Do you know anyone who hasn’t changed his mind? This door was a tree, then it will be firewood for someone, then it will return to air and earth. We’re all like that, constantly changing. It’s simply honest to report that you’ve changed your mind when you have. When you’re afraid of what people will think if you speak honestly—that’s where you become confused. “You changed your mind?” Yes. “Is there something the matter with you?” Yes, I changed my mind.
Q: Is it true that I can’t hurt another person?
A: It’s not possible for me to hurt another person. (Please don’t try to believe this. It’s not true for you until you realize it for yourself.) The only person I can hurt is myself. If you ask me point-blank for the truth, then I’m going to tell you what I see. I want to give you everything that you ask for. The way you receive my answer is the way you hurt yourself with it or help yourself with it. I’m just giving you what I’ve got.
But if I think that saying something to you would cause you to hurt your own feelings, I don’t say it (unless you tell me that you really want to know). If I think I’m unkind to you, I’m not comfortable within myself. I cause my own suffering, and I stop for my own sake. I take care of myself, and in that you, too, are taken care of. My kindness ultimately has nothing to do with you. We’re all responsible for our own peace. I could say the most loving words, and you might take offense. I understand that. What I realize is that the story you tell yourself about what I say is the only way you can hurt yourself. You’re suffering, because you didn’t ask four questions and turn it around.
Q: So many people, so many souls, are becoming enlightened now. There seems to be a universal collective hunger for this, a common awakening, as if there is only one organism, one being, waking up. Is this your experience, too?
A: I don’t know anything about that. All I know is that if it hurts, investigate. Enlightenment is just a spiritual concept, just one more thing to seek in a future that never comes. Even the highest truth is just one more concept. For me, the experience is everything, and that’s what inquiry reveals. Everything painful is undone—now, now, now.
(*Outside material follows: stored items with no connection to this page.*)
(* ===== verification/Services.v ===== *)
(** The tasks of services (src/internal/task/task/common: create_container.go,
    start_service.go, stop_service.go, restart_service.go, clean_service.go, pull_image.go,
    check_service.go, create_meta_table.go, sync_java_opts.go, service_status.go).

    A constructor looks the container of a service up in the database and makes a task whose
    steps run commands of the container engine on the host of the service.  The world has
    the database (Storage.v), the options in the memory storage and the machines. *)

From S2P Require Import Prelude Errno GoLib Utils Storage CliConfig Hosts Cli Tasks Playbook Deploy ServiceCmd Shell Steps Vars DeployConfig Topology ServiceEnv.
From Stdlib Require Import Ascii.

Definition SERVICE_STATUS_CLEANED : string := "Cleaned".
Definition SERVICE_STATUS_LOSED : string := "Losed".
Definition SERVICE_STATUS_UNKNOWN : string := "Unknown".

Record ServiceStatus : Type := mkServiceStatus {
  ss_Id : string; ss_ParentId : string; ss_Role : string; ss_Host : string; ss_Instances : string;
  ss_ContainerId : string; ss_Ports : string; ss_IsLeader : bool; ss_Status : string;
  ss_LogDir : string; ss_DataDir : string; ss_RaftDir : string; ss_DocDir : string;
  ss_VectorDir : string; ss_Config : DeployConfig }.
If you think you’re enlightened, you’ll love having your car towed away. That’s it! How do you react when your child is sick? How do you react when your husband or wife wants a divorce? I don’t know about people collectively waking up. Are you suffering, now? That’s my interest.
People talk about self-realization, and this is it! Can you just breathe in and out happily? Who cares about enlightenment when you’re happy right now? Just enlighten yourself to this moment. Can you just do that? And then, eventually, it all collapses. The mind merges with the heart and comes to see that it’s not separate. It finds a home, and it rests in itself, as itself. Until the story is met with understanding, there is no peace.
Q: I’ve heard that people who are free don’t have any preferences, since they see everything as perfect. Do you have preferences?
A: Do I have preferences? I am a lover of what is, and that’s what I always have. “It” has its own preferences: the sun in the morning and the moon at night. And it appears that I always have a preference for the thing happening now. I prefer the sun in the morning, and I prefer the moon at night. And I prefer to be with the person in front of me now. As soon as someone starts asking questions, I’m there. He is my preference, and there’s no one else. Then when I’m talking to another person, she’s the one, and there’s no one else. I discover my preferences by noticing what it is that I’m doing. Whatever I’m doing: That’s my preference. How do I know? I’m doing it! Do I prefer vanilla over chocolate? I do, until I don’t. I’ll let you know as we place our order at Ben and Jerry’s.
Q: Do all beliefs need to be undone?
A: Investigate all the beliefs that cause you suffering. Wake yourself up from your nightmares, and the sweet dreams will take care of themselves. If your internal world is free and wonderful, why would you want to change it? If the dream is a happy one, who would want to wake up? And if your dreams aren’t happy, welcome to The Work.